EXERCISE BRIEF: Records follow. Pull out every line that contains "StateConfirmed".

GIVEN RECORDS:
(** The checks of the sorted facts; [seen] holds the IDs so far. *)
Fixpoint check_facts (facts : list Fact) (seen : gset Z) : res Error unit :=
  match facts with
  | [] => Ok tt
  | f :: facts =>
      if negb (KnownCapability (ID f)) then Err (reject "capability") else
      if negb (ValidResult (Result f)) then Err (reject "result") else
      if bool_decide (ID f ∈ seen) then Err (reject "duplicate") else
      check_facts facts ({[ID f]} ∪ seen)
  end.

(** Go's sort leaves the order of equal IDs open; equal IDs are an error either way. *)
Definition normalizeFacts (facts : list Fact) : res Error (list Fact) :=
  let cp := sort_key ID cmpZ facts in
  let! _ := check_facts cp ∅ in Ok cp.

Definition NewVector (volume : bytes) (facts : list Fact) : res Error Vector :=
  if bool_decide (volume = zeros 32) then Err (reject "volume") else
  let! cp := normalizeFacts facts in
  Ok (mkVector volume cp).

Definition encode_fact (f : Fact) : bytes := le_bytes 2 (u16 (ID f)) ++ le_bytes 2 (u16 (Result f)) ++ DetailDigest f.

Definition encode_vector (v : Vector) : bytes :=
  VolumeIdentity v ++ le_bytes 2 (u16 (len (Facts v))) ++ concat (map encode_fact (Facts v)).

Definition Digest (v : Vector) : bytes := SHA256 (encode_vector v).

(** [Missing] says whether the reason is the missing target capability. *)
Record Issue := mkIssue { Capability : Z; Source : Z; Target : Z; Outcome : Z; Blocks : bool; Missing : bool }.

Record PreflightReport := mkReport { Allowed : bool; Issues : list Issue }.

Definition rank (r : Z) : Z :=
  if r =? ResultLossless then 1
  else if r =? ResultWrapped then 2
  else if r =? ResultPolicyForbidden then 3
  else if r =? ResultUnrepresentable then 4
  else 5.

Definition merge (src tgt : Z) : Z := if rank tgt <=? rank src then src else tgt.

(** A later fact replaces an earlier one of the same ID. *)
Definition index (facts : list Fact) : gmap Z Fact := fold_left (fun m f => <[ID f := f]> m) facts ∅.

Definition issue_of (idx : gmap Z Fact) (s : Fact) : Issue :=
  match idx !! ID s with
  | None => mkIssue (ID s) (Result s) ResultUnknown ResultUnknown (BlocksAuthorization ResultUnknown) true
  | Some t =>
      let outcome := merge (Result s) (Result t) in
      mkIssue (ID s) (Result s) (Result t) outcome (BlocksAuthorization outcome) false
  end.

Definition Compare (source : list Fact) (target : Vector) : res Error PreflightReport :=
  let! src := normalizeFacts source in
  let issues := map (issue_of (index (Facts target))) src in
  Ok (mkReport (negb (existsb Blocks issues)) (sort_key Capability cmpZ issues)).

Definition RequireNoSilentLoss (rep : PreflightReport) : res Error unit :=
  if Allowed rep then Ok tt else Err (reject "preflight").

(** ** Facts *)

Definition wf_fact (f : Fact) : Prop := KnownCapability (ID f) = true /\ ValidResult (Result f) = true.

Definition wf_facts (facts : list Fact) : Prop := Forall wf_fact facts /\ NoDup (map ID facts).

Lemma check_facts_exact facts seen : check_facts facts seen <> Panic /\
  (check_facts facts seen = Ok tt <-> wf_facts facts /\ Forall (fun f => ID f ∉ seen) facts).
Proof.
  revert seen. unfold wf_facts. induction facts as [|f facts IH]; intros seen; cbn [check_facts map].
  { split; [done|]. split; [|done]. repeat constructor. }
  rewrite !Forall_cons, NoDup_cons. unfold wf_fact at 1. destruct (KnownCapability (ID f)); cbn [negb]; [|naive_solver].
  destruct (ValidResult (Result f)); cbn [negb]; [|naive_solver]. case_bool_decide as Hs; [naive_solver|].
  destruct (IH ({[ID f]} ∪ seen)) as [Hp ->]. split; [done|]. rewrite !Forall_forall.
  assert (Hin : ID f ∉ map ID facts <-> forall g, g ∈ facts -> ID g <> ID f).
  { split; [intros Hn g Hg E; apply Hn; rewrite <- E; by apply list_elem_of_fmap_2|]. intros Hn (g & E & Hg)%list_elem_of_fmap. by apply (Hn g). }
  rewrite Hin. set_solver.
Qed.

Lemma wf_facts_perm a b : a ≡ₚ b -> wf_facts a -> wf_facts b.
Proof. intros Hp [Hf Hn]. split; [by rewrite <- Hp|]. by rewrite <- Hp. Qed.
---
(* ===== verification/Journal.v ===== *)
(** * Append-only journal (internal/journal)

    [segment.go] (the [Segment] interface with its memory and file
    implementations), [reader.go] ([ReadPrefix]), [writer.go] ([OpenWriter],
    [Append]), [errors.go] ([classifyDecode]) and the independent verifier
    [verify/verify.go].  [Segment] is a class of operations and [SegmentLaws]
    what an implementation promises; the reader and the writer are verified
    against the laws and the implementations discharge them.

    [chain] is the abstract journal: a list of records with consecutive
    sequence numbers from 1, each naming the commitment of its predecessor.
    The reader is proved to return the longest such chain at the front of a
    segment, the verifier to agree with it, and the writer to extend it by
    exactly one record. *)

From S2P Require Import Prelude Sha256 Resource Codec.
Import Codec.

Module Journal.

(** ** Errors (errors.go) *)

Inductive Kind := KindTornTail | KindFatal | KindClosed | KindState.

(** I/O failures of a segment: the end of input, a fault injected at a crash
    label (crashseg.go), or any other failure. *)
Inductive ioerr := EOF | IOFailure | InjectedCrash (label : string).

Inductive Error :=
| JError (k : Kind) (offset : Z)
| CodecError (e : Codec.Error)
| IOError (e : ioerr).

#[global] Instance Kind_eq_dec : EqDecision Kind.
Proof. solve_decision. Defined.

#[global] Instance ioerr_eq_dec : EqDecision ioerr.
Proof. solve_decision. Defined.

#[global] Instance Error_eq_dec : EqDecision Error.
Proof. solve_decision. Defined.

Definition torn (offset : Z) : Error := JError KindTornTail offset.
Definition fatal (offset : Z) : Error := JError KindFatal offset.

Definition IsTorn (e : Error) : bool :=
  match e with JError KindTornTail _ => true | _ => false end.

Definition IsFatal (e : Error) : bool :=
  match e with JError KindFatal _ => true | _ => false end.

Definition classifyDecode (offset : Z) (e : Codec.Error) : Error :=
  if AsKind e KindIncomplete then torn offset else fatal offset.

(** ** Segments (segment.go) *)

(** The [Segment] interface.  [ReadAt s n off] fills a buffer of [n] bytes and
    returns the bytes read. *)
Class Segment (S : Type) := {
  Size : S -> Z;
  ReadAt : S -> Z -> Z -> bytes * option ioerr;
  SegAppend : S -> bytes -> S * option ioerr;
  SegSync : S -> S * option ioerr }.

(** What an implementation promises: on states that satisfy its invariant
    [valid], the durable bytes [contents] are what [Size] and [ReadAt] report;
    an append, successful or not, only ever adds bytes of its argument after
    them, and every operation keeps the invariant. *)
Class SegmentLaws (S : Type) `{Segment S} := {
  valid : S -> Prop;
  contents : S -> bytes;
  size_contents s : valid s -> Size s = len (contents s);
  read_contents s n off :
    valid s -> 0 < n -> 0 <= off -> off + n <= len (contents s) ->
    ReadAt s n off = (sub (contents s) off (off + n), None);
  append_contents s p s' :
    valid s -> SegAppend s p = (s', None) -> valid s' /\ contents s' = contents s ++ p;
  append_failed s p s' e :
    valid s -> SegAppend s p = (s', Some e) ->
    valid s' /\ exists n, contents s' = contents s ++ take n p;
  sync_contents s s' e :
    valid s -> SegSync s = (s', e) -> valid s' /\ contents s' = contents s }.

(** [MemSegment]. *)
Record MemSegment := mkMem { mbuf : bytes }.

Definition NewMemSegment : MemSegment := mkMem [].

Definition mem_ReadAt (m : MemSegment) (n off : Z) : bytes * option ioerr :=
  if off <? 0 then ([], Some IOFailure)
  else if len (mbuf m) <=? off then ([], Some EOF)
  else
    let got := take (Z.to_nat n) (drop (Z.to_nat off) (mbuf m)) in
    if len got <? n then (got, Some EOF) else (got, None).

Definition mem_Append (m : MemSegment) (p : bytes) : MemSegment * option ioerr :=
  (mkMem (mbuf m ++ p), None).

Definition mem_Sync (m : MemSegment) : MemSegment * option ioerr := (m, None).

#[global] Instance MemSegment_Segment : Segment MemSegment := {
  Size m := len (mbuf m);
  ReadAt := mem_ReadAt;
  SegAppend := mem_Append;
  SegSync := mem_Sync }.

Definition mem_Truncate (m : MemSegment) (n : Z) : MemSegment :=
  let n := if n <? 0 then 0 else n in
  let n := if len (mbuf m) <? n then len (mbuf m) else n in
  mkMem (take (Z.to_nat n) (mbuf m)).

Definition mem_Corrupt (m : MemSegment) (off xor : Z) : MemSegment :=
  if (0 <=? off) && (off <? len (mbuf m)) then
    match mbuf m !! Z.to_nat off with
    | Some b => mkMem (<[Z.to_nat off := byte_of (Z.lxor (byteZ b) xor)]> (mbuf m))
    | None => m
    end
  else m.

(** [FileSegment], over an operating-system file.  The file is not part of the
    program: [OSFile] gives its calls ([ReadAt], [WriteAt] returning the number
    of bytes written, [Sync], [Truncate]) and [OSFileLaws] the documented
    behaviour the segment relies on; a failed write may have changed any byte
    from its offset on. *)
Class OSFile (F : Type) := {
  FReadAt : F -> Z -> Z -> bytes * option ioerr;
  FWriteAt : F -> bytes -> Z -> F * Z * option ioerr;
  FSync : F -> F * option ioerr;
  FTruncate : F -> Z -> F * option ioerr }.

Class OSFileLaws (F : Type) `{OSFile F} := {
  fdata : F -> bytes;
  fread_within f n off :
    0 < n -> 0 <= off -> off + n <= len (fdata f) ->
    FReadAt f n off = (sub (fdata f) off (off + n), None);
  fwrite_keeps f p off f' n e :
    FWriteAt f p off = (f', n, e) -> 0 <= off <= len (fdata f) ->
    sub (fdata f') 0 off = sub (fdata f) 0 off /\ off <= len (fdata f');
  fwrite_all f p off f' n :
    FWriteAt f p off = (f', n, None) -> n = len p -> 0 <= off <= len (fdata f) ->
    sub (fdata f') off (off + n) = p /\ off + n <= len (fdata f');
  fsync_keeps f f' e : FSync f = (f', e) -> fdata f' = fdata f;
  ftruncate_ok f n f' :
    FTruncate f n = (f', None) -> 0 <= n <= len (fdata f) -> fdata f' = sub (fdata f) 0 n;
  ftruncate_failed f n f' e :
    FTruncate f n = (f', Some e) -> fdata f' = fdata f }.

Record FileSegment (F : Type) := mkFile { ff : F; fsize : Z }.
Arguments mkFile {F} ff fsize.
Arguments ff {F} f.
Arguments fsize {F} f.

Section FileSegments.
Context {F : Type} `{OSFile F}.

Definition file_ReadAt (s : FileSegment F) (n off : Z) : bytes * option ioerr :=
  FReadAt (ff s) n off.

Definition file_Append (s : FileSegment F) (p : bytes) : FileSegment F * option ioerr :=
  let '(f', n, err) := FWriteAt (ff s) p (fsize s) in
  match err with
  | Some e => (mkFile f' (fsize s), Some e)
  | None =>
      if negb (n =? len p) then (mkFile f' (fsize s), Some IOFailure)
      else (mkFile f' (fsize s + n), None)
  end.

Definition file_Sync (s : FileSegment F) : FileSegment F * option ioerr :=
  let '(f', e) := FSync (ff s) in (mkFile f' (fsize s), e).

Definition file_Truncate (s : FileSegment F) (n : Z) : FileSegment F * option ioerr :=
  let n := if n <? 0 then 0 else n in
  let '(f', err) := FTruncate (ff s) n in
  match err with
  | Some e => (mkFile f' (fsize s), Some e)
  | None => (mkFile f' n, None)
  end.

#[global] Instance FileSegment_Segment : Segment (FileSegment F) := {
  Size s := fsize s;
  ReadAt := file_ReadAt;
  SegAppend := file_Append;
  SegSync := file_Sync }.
---
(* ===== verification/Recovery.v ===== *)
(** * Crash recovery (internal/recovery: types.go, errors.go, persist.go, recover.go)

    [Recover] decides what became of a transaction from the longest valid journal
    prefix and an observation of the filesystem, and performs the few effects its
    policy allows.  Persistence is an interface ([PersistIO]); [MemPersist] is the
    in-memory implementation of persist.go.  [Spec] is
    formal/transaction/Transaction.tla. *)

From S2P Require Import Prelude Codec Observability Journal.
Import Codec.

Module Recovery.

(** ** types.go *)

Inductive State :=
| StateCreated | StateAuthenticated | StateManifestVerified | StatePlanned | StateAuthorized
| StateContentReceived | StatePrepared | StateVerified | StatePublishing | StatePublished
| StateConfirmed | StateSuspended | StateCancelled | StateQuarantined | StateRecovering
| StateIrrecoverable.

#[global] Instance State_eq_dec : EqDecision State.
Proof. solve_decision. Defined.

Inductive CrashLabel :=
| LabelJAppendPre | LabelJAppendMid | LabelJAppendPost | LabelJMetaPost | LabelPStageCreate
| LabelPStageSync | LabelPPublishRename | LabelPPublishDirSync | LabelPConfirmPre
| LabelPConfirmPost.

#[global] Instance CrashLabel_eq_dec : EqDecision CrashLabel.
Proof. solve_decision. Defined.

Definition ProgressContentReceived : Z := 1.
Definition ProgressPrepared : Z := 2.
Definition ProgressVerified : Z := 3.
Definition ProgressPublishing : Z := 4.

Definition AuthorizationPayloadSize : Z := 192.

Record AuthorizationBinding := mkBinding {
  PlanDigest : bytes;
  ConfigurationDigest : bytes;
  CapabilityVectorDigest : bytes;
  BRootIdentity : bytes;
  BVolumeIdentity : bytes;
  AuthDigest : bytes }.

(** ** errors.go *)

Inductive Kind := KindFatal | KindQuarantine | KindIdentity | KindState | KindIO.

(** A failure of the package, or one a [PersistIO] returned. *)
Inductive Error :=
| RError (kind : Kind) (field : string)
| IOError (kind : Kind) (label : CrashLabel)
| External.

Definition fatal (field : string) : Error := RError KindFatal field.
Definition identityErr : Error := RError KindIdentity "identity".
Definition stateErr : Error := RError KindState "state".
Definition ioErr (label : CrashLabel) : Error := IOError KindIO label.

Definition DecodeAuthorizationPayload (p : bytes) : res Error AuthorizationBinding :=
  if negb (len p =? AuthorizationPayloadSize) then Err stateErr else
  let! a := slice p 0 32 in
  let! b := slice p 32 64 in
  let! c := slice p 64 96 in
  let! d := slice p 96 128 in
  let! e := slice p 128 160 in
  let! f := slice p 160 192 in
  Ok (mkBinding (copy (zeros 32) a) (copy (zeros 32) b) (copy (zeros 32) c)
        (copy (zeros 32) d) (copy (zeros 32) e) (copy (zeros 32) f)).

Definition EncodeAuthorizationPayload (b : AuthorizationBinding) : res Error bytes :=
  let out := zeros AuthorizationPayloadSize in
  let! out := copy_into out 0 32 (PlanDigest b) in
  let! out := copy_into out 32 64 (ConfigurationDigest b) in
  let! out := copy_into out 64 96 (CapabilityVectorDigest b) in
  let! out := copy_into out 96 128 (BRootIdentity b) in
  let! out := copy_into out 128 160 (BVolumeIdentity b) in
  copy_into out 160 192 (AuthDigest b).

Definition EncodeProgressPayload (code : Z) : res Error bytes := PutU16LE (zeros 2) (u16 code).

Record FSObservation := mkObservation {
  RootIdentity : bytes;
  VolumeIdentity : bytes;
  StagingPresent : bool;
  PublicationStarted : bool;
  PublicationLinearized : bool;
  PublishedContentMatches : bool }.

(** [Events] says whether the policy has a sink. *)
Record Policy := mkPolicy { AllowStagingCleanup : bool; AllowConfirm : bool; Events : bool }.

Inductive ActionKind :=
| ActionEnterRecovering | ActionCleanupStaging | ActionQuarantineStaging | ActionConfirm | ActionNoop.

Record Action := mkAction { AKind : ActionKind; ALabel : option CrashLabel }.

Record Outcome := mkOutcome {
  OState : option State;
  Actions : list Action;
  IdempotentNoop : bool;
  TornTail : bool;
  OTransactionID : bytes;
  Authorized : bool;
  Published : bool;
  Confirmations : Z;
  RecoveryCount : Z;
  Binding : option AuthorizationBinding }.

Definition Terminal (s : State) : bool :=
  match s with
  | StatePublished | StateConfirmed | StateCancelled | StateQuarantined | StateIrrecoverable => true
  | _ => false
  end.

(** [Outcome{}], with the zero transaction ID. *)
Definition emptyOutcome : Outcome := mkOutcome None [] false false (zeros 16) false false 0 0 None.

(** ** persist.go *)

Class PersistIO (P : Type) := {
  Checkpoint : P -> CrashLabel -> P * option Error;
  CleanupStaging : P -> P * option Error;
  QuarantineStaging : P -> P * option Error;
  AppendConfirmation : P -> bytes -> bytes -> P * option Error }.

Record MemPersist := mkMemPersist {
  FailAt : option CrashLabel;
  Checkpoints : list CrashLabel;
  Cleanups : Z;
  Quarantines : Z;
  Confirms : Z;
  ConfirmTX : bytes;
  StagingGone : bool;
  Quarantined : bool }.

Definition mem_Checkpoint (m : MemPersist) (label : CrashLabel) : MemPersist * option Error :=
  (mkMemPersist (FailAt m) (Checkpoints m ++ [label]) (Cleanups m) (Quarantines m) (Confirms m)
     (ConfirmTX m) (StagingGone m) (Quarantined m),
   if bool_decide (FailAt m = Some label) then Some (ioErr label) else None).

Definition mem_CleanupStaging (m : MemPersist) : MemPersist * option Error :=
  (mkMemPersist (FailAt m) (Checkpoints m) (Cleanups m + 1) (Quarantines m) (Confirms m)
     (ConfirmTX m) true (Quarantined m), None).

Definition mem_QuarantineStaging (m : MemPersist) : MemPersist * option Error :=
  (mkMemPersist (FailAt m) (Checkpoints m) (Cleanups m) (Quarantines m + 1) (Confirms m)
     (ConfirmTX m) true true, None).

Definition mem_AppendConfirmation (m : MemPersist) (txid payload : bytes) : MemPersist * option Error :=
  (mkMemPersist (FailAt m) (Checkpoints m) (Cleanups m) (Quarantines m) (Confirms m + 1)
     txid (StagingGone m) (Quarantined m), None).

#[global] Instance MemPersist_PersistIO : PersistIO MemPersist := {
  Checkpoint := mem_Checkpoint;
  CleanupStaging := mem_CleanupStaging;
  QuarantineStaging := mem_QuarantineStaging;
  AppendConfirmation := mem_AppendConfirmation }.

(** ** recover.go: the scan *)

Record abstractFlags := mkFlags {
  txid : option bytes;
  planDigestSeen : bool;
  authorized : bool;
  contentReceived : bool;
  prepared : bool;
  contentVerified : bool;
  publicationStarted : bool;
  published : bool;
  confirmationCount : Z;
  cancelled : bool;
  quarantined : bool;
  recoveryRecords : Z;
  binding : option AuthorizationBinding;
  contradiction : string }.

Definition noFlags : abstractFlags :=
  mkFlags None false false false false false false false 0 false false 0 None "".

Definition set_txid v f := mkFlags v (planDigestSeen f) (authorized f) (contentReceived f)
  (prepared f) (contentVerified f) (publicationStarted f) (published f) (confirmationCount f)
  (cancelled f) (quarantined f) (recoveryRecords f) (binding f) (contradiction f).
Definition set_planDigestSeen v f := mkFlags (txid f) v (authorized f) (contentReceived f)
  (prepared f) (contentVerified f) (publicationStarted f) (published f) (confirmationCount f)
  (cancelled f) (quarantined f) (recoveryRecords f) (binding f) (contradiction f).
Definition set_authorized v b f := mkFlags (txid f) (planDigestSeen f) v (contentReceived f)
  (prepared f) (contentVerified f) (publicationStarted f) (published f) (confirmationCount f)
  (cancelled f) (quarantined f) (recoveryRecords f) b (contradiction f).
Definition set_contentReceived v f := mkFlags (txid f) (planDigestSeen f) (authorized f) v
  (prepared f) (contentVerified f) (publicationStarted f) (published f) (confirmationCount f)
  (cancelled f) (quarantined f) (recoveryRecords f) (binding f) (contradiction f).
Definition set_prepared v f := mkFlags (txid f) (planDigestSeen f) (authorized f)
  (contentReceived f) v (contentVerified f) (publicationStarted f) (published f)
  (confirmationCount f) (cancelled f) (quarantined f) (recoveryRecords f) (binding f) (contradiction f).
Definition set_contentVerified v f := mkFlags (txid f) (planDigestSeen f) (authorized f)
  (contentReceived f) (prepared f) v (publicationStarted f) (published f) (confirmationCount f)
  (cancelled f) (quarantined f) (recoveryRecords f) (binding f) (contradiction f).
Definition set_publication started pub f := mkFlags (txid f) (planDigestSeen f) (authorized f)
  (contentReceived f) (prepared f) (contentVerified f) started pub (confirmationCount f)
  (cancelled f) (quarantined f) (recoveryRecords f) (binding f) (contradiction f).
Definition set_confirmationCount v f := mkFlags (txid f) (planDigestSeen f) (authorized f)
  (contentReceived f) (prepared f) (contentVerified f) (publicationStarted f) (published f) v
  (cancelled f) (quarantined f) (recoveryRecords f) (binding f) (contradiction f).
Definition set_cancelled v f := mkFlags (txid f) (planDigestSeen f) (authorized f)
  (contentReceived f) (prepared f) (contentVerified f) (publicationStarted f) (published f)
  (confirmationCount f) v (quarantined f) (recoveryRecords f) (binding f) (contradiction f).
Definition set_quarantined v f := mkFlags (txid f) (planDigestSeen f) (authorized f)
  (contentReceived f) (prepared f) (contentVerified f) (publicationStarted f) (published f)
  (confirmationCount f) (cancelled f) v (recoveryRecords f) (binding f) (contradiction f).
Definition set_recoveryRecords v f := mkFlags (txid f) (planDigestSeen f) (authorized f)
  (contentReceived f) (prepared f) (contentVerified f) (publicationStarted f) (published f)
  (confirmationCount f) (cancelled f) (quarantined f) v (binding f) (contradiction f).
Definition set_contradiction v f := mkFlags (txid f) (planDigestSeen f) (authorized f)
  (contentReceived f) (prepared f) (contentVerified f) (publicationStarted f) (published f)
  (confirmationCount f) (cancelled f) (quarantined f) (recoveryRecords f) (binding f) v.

TASK RESPONSE:
| StateConfirmed | StateSuspended | StateCancelled | StateQuarantined | StateRecovering
  | StatePublished | StateConfirmed | StateCancelled | StateQuarantined | StateIrrecoverable => true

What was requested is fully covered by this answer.